Landon Y. Jones, Rebecca Santoro Melley, U.S. Attorney's Office for the E.D. P.A., Philadelphia, PA, for Defendant.
MEMORANDUM
Pratter, United States District Judge
Francis and Donna Boyle initiated this action in December 2020, asserting claims based on the alleged failure of doctors at the Philadelphia Veterans Administration Medical Center ("VA") to diagnose Mr. Boyle's lung cancer until it was in an advanced stage. In particular, they fault the doctors for not ordering a recommended lung CT scan follow-up in 2018. The United States filed a motion to dismiss any claims based on corporate negligence for lack of jurisdiction and to exclude the expert testimony of Dr. Kenneth Rothfield. For the reasons that follow, the Court will grant the motion in part.
BACKGROUND
Mr. Boyle is a patient at the Philadelphia VA. He has a personal history of smoking. Beginning in May 2016, his lung CT scans showed pulmonary nodules. He underwent repeat CT scans in August 2016, February 2017, and August 2017, with follow-ups with the VA doctors in November 2016, January 2017, and May 2017. After his August 2017 scan, the radiologist recommended a follow-up CT scan in May 2018, but this recommendation was not communicated to Mr. Boyle. When Mr. Boyle next saw two VA doctors in May 2018 (Drs. Vida Chen and Poorvi Trivedi), they did not refer to his history of pulmonary nodules or the recommendation about another follow-up CT scan. Neither doctor ordered a follow-up CT scan.
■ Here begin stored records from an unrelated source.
Lemma doall_unit_input w wid l pt s' bs xs : doall w wid l pt → all_go_on xs →
  posted_event (w_sh w) s' wid (targets (e_strategy (w_env w)) wid (current_iteration (w_p w))) bs (packets (p_mem (w_p w)) l + 2) xs EOI →
  (∀ u, ToCommit u ∉ bs) → lenZ bs = lenZ (broadcast_targets (e_strategy (w_env w)) 1 wid) →
  ∃ box n, unit_input (World s' pt (w_env w)) box [] ∧ ∀ i, ib_msgs (box i) = replicate n MBoi ++ xs.
Proof.
  intros D Hgo Q Hbs Hbl. pose proof (doall_wid _ _ _ _ D) as Hwid.
  destruct D as [[[Hw Ha] _ _ _ _ _ _ _ _ _ R _] Hns Htcb Hid Hit Hu (pre & He & Hboi & Hnd & Hfit) Hc Hpool].
  set (g := e_strategy (w_env w)) in *. set (cs := targets g wid (current_iteration (w_p w))) in *.
  assert (ToTryCommit wid 0 ∈ cs) as Hin.
  { apply elem_of_app. right. apply list_elem_of_singleton. unfold target_try_commit. by rewrite Z.mod_1_r. }
  destruct (pe_in _ _ _ _ _ _ _ _ Q _ _ Hin He) as (ids & H1 & H2 & H3 & H4 & H5).
  assert (∀ o i, WPacket o i ∈ pre → ¬ next_packet (sh_pools (w_sh w)) wid
    ((packets (p_mem (w_p w)) l + 2 - 1) * lenZ cs + lenZ bs) (WPacket o i)) as Hused.
  { intros o i Hi (e & Hee & [= -> ->]). rewrite Forall_forall in Hboi. destruct (Hboi _ Hi) as (? & ? & [= <- <-] & _ & Hp).
    apply Hp. apply (pr_free _ _ _ (rm_pool _ _ _ _ _ R)). fold cs. rewrite Hbl in Hee. pose proof (lenZ_nonneg cs). fold g in Hee. lia. }
  destruct (encodes_split _ _ _ _ H2) as (i1 & i2 & -> & E1 & E2%encodes_one).
  pose proof (wo_wid _ _ Hw) as Hlt. pose proof (lenZ_nonneg pre). rewrite lenZ_app' in H4.
  assert (NoDup (pre ++ i1 ++ i2)) as Hnd'.
  { apply NoDup_app. split; [done|]. split; [|done]. intros v Hv Hv'. rewrite Forall_forall in Hboi.
    destruct (Hboi _ Hv) as (o & i & -> & _). by apply (Hused o i Hv), H5. }
  exists (λ _, Inbox (pre ++ i1) (replicate (length pre) MBoi ++ xs) i2 []), (length pre). split; [|done].
  assert ((seqZ 0 1 ≫= λ i, box_ids (Inbox (pre ++ i1) (replicate (length pre) MBoi ++ xs) i2 [])) = pre ++ i1 ++ i2) as Hall
    by (change (seqZ 0 1) with [0]; cbn; by rewrite app_nil_r, <-app_assoc).
  assert (lenZ (pre ++ i1 ++ i2) ≤ PAIRS) as Hlen by (rewrite !lenZ_app'; lia).
  split; cbn [w_p w_sh w_env]; fold g; rewrite ?Hns, ?Hall.
  - by eapply posted_event_unit.
  - rewrite Htcb. apply Hw.
  - intros i Hi. replace i with 0 by lia. rewrite Hit, Hwid, Hid, Z.sub_diag. split; [split; simpl|done].
    + by rewrite app_nil_r, <-app_assoc.
    + apply encodes_app; [|exact E1]. eapply boi_encodes; [exact Hboi|]. intros o j Hj.
      apply (pe_packet _ _ _ _ _ _ _ _ Q). by apply Hused.
    + apply Forall_app. split; [apply boi_go|done].
    + by eexists.
  - done.
  - assert (PAIRS ≤ PACKET_POOL_SIZE) as Hps by done. split; [apply Q|lia|].
    intros e _. rewrite (pe_packet _ _ _ _ _ _ _ _ Q); [apply Hpool|]. intros (e' & _ & [= E' _]). lia.
  - rewrite Hid, Z.sub_diag. by apply (pe_out _ _ _ _ _ _ _ _ Q).
  - change (lenZ []) with 0. lia.
Qed.

(** [C2] One iteration, the first or a later one, of a parallel loop with one stage
    and one try-commit unit, from the worker to the main process: the worker, whose
    begins of iterations may have queued BOI packets, sends its work; when the try-commit unit accepts it, the commit
    unit changes exactly the bytes that the iteration wrote in the memory of the
    main process, to the values of the worker, and counts one more committed
    iteration; when the unit rejects it, because of a conflict or a wrong
    prediction, the misspeculation is recorded and the
    main process keeps its memory and its counters. *)
Theorem doall_iteration w wid l pt pm em sent st b iter0 :
  doall w wid l pt → progress 1 iter0 sent (World (w_sh w) pm em) st b →
  ∃ w1, end_iter w = Ok tt w1 ∧
  match try_commit_iter (World (w_sh w1) pt (w_env w)) with
  | Ok _ w2 => ∃ st' v', cm_unit 1 1 0 st (World (w_sh w2) pm em) = Ok st' v' ∧
      (∀ s a, s ∈ l → written (p_mem (w_p w)) s a → rd (p_mem (w_p v')) a = rd (p_mem (w_p w)) a) ∧
      (∀ a, (∀ s, s ∈ l → ¬ written (p_mem (w_p w)) s a) → rd (p_mem (w_p v')) a = rd (p_mem pm) a) ∧
      current_iteration (w_p v') = i32 (iter0 + b + 1) ∧
      last_committed_iteration <$> the_pcb (w_sh v') = Some (i32 (iter0 + b))
  | Stop why w2 => why = Exited 0 ∧
      (∃ p, the_pcb (w_sh w) = Some p ∧
        the_pcb (w_sh w2) = Some (record_misspec (worker_id pt) (current_iteration pt) "try-commit failed" p)) ∧
      cm_unit 1 1 0 st (World (w_sh w2) pm em) = Ok st (World (w_sh w2) pm em)
  end.
Proof.
  intros D HB. destruct (end_iter_run w wid l (da_worker _ _ _ _ D)) as (w1 & xs & E & Q & [Hgo X] & _).
  exists w1. split; [exact E|].
  destruct (doall_unit_input w wid l pt (w_sh w1) _ xs D Hgo Q) as (box & n & UI & Hbox); [|done|].
  { intros u Hu. by apply elem_of_app in Hu as [(x & (y & [=] & _)%list_elem_of_fmap & _)%list_elem_of_bind|
      (y & [=] & _)%list_elem_of_fmap]. }
  set (v := World (w_sh w1) pt (w_env w)) in *. pose proof (pe_rest _ _ _ _ _ _ _ _ Q) as Hr.
  pose proof (progress_shared 1 iter0 sent (w_sh w) (w_sh w1) pm em st b Hr HB) as HB1.
  pose proof (unit_iteration v box [] UI) as H. cbv zeta in H. cbn [w_p w_env v] in H.
  rewrite (da_id _ _ _ _ D), Z.sub_diag, (da_stages _ _ _ _ D) in H.
  destruct (validate _ _ _ _ _) as [m'|].
  - destruct H as (w2 & ids & -> & A).
    destruct (accepted_commits v w2 box ids m' pm em sent st b iter0) as (st' & v' & Ec & Em & Ei & Ep).
    + cbn [w_env v]. by rewrite (da_stages _ _ _ _ D).
    + cbn [w_env v]. by rewrite (da_stages _ _ _ _ D).
    + cbn [w_env v]. rewrite (da_stages _ _ _ _ D). apply Z.mod_1_r.
    + intros i _. rewrite Hbox. apply Forall_app. split; [apply boi_go|done].
    + exact A.
    + cbn [w_env v] in *. rewrite (da_stages _ _ _ _ D), Z.div_1_r in *. change (seqZ 0 1) with [0] in Em.
      cbn [mbind list_bind] in Em. rewrite app_nil_r, Hbox, foldl_app, boi_apply in Em.
      exists st', v'. split_and!; [done| | |done|done].
      * intros s a Hs Hw. rewrite Em. by apply (proj1 (X (p_mem pm) a) s).
      * intros a Ha. rewrite Em. by apply X.
  - destruct H as (w2 & p & -> & Hp & Hp2 & Hq). split; [done|]. unfold rest_of in Hr. injection Hr as R1 _ _ _.
    split; [exists p; split; [by rewrite <-R1|exact Hp2]|].
    eapply empty_commits; [exact HB1|]. apply Hq. pose proof (ui_pending _ _ _ UI) as Hpend. cbn [w_p w_sh v] in Hpend.
    by rewrite (da_id _ _ _ _ D), Z.sub_diag in Hpend.
Qed.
Mr. Boyle saw Dr. Trivedi again for primary care in January 2019. Dr. Trivedi's notes for that visit omitted the results of the August 2017 CT scan. Mr. Boyle returned for primary care appointments with Dr. Trivedi in September 2019 and October 2019. Although Mr. Boyle had lost 12 pounds by September, Dr. Trivedi did not make note of this weight loss. Dr. Trivedi's notes continued to omit the August 2017 CT scan.
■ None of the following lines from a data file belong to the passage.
Definition private_read_2b (ptr : Z) (name : string) : X unit :=
  let! main := i_am_main_process in
  when (negb main)
    (let shadow := shadow_of ptr in
     let! meta := ld 2 shadow in
     update_shadow_range shadow 2 ;;;
     let! c := pv code16 in
     if meta =? c then ret tt
     else if meta =? V16 LIVE_IN then st 2 shadow (V16 READ_LIVE_IN)
     else if meta =? V16 READ_LIVE_IN then ret tt
     else check_bytes 2 shadow meta name).

(** ** Four and eight bytes

    The hooks remember the last run of consecutive live-in reads of this
    iteration; a write inside it is not checked. *)

Definition outside_last_read (ptr len : Z) : X bool :=
  pv (λ p, (ptr <? last_read_live_in_ptr_start p) ||
           (last_read_live_in_ptr_end p <? u64 (ptr + len))).

Definition noted (ptr len : Z) (p : PrivateVars) : PrivateVars :=
  if (last_read_live_in_ptr_start p =? 0) || negb (last_read_live_in_ptr_end p =? ptr)
  then set_last_read_live_in_ptr_end (u64 (ptr + len)) (set_last_read_live_in_ptr_start ptr p)
  else set_last_read_live_in_ptr_end (u64 (last_read_live_in_ptr_end p + len)) p.
Definition note_live_in_read (ptr len : Z) : X unit := upd_pv (noted ptr len).

Definition private_write_4b (ptr : Z) : X unit :=
  let! main := i_am_main_process in
  when (negb main)
    (let shadow := shadow_of ptr in
     let! out := outside_last_read ptr 4 in
     let! hit := find shadow READ_LIVE_IN 4 in
     (if out && hit then misspec "misspec during private write 4b" else ret tt) ;;;
     let! c := pv code32 in
     st 4 shadow c ;;;
     update_shadow_range shadow 4).

Definition private_read_4b (ptr : Z) (name : string) : X unit :=
  let! main := i_am_main_process in
  when (negb main)
    (let shadow := shadow_of ptr in
     let! meta := ld 4 shadow in
     update_shadow_range shadow 4 ;;;
     let! c := pv code32 in
     if meta =? c then ret tt
     else if meta =? V32 LIVE_IN then st 4 shadow (V32 READ_LIVE_IN) ;;; note_live_in_read ptr 4
     else if meta =? V32 READ_LIVE_IN then ret tt
     else check_bytes 4 shadow meta name).

Definition private_write_8b (ptr : Z) : X unit :=
  let! main := i_am_main_process in
  when (negb main)
    (let shadow := shadow_of ptr in
     let! out := outside_last_read ptr 8 in
     let! hit := find shadow READ_LIVE_IN 8 in
     (if out && hit then misspec "misspec in private write 8b" else ret tt) ;;;
     let! c := pv code64 in
     st 8 shadow c ;;;
     update_shadow_range shadow 8).

Definition private_read_8b (ptr : Z) (name : string) : X unit :=
  let! main := i_am_main_process in
  when (negb main)
    (let shadow := shadow_of ptr in
     let! meta := ld 8 shadow in
     update_shadow_range shadow 8 ;;;
     let! c := pv code64 in
     if meta =? V64 LIVE_IN then st 8 shadow (V64 READ_LIVE_IN) ;;; note_live_in_read ptr 8
     else if (meta =? c) || (meta =? V64 READ_LIVE_IN) then ret tt
     else check_bytes 8 shadow meta name).

(** ** Strided ranges *)

Definition stride_range (cbase nStrides strideWidth lenPerStride : Z) : X unit :=
  let high := u64 (cbase + u64 (u64 (nStrides - 1) * strideWidth) + lenPerStride) in
  upd_pv (λ p, if cbase <? shadow_lowest_inclusive p
               then set_shadow_lowest_inclusive cbase p else p) ;;;
  upd_pv (λ p, if shadow_highest_exclusive p <? high
               then set_shadow_highest_exclusive high p else p).

(** The check that follows the store of the code: the bytes of the old
    metadata in order. *)
Definition check_written (n : nat) (meta : Z) (why : string) : X unit :=
  for_ (seqZ 0 (Z.of_nat n))
    (λ j, if Z.land (Z.shiftr meta (8 * j)) 0xff =? READ_LIVE_IN then misspec why else ret tt).

Definition private_write_range_stride (base nStrides strideWidth lenPerStride : Z) : X unit :=
  let! main := i_am_main_process in
  when (negb main && (0 <? nStrides))
    (let cbase := shadow_of base in
     stride_range cbase nStrides strideWidth lenPerStride ;;;
     for_ (seqZ 0 nStrides) (λ i,
       let a := u64 (cbase + i * strideWidth) in
       if lenPerStride =? 4 then
         let! meta := ld 4 a in
         let! c := pv code32 in
         st 4 a c ;;;
         when (negb (meta =? V32 LIVE_IN))
           (check_written 4 meta "misspec during private write range string, lenPerStride=4")
       else if lenPerStride =? 8 then
         let! meta := ld 8 a in
         let! c := pv code64 in
         st 8 a c ;;;
         when (negb (meta =? V64 LIVE_IN))
           (check_written 8 meta "misspec during private write range string, lenPerStride=8")
       else
         let! hit := find a READ_LIVE_IN lenPerStride in
         (if hit then misspec "misspec during private_write_range_stride, lenPerStride=x"
          else ret tt) ;;;
         let! c := pv code8 in
         upd_mem (λ m, memset m a c lenPerStride))).

(** The 16-byte case marks [ibase[2]] where it has checked [ibase[1]]. *)
Definition private_read_range_stride (base nStrides strideWidth lenPerStride : Z)
    (message : string) : X unit :=
  let! main := i_am_main_process in
  when (negb main)
    (let cbase := shadow_of base in
     when (0 <? nStrides) (stride_range cbase nStrides strideWidth lenPerStride) ;;;
     for_ (seqZ 0 nStrides) (λ i,
       let a := u64 (cbase + i * strideWidth) in
       if lenPerStride =? 4 then read_word4 message a
       else if lenPerStride =? 8 then read_word8 message a a
       else if lenPerStride =? 16 then
         read_word8 message a a ;;; read_word8 message (a + 8) (a + 16)
       else private_read_range_internal a (u64 (a + lenPerStride)) message)).

(** ** Replicated codes *)

(** The wide codes repeat the byte code. *)
Record codes_ok (p : PrivateVars) : Prop := {
  codes_range : NUM_RESERVED_SHADOW_VALUES ≤ code8 p < 256;
  codes_16 : code16 p = rep 2 (code8 p);
  codes_32 : code32 p = rep 4 (code8 p);
  codes_64 : code64 p = rep 8 (code8 p) }.

Definition wide_codes_agree (c8 : Z) : bool :=
  let c16 := u16 (Z.lor c8 (Z.shiftl (u16 c8) 8)) in
  let c32 := u32 (Z.lor c16 (Z.shiftl (u32 c16) 16)) in
  let c64 := u64 (Z.lor c32 (Z.shiftl (u64 c32) 32)) in
  (c16 =? rep 2 c8) && (c32 =? rep 4 c8) && (c64 =? rep 8 c8).

Lemma wide_codes_all : forallb wide_codes_agree (seqZ 0 256) = true.
Proof. vm_compute. reflexivity. Qed.

Lemma wide_codes c8 : 0 ≤ c8 < 256 → wide_codes_agree c8 = true.
Proof.
  intros H. apply (proj1 (forallb_forall _ _) wide_codes_all).
  apply list_elem_of_In, elem_of_seqZ. lia.
Qed.

Lemma V16_rep : V16 LIVE_IN = rep 2 0 ∧ V16 READ_LIVE_IN = rep 2 1.
Proof. done. Qed.
Lemma V32_rep : V32 LIVE_IN = rep 4 0 ∧ V32 READ_LIVE_IN = rep 4 1.
Proof. done. Qed.
Lemma V64_rep : V64 LIVE_IN = rep 8 0 ∧ V64 READ_LIVE_IN = rep 8 1.
Proof. done. Qed.

(** [set_iter] establishes the invariant. *)
Lemma set_iter_codes i w w' : 0 < checkpointGranularity (w_priv w) ≤ MAX_CHECKPOINT_GRANULARITY →
  firstIteration (w_priv w) ≤ i → set_iter i w = Ok tt w' →
  codes_ok (w_priv w') ∧
  code8 (w_priv w') = (i - firstIteration (w_priv w)) mod checkpointGranularity (w_priv w) + 3.
Proof.
  intros Hg Hi [= <-]. simpl.
  set (first := firstIteration (w_priv w)) in *. set (g := checkpointGranularity (w_priv w)) in *.
  change MAX_CHECKPOINT_GRANULARITY with 253 in Hg.
  assert (iter_code first g i = (i - first) mod g + 3 ∧ 3 ≤ iter_code first g i < 256) as [Hc Hr].
  { unfold iter_code. change NUM_RESERVED_SHADOW_VALUES with 3.
    rewrite Z.rem_mod_nonneg by lia. pose proof (Z.mod_pos_bound (i - first) g).
    rewrite wrap_small by (change (2 ^ 8) with 256; lia). lia. }
  split; [|exact Hc].
  pose proof (wide_codes (iter_code first g i) ltac:(lia)) as H.
  unfold wide_codes_agree in H. apply andb_true_iff in H as [[H1 H2]%andb_true_iff H3].
  apply Z.eqb_eq in H1, H2, H3. constructor; simpl; [exact Hr|exact H1|exact H2|exact H3].
Qed.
Mr. Boyle called the VA primary clinic in December 2019 complaining of nausea and weight loss, which Dr. Trivedi attributed to gastrointestinal causes. At the GI consult nine days later, an unnamed doctor ordered a CT scan based on Mr. Boyle's history of smoking and a 20-pound weight loss. The CT scan revealed a lung malignancy, and Mr. Boyle was admitted to the hospital on January 10, 2020 for the presence of lung fluid. Five days later, Mr. Boyle expressed to Dr. Trivedi his concerns about delays in testing the lung fluid and requested faster testing. His results were returned six days later and revealed metastatic lung cancer. Mr. Boyle was diagnosed with metastatic lung cancer by the VA oncology clinic on January 28, 2020. He underwent a lung mass biopsy in February 2020 and began treatment for inoperable Stage IV lung cancer. He has had many complications from his cancer treatment, including 60-pound weight loss.
On February 24, 2020, Mr. and Mrs. Boyle met with the VA's Deputy Chief of Staff for Patient Safety and Quality, Matthew Garin, and two VA risk managers, Rebecca Smith and Carol Newell. The Boyles allege that, at this meeting, they learned about the recommendation for a 2018 CT scan for the first time. According to the Boyles, the Philadelphia VA "has a history of systemic failure of reporting findings of abnormal CTs revealing pulmonary nodules requiring follow up to their patients." Compl. ¶ 42.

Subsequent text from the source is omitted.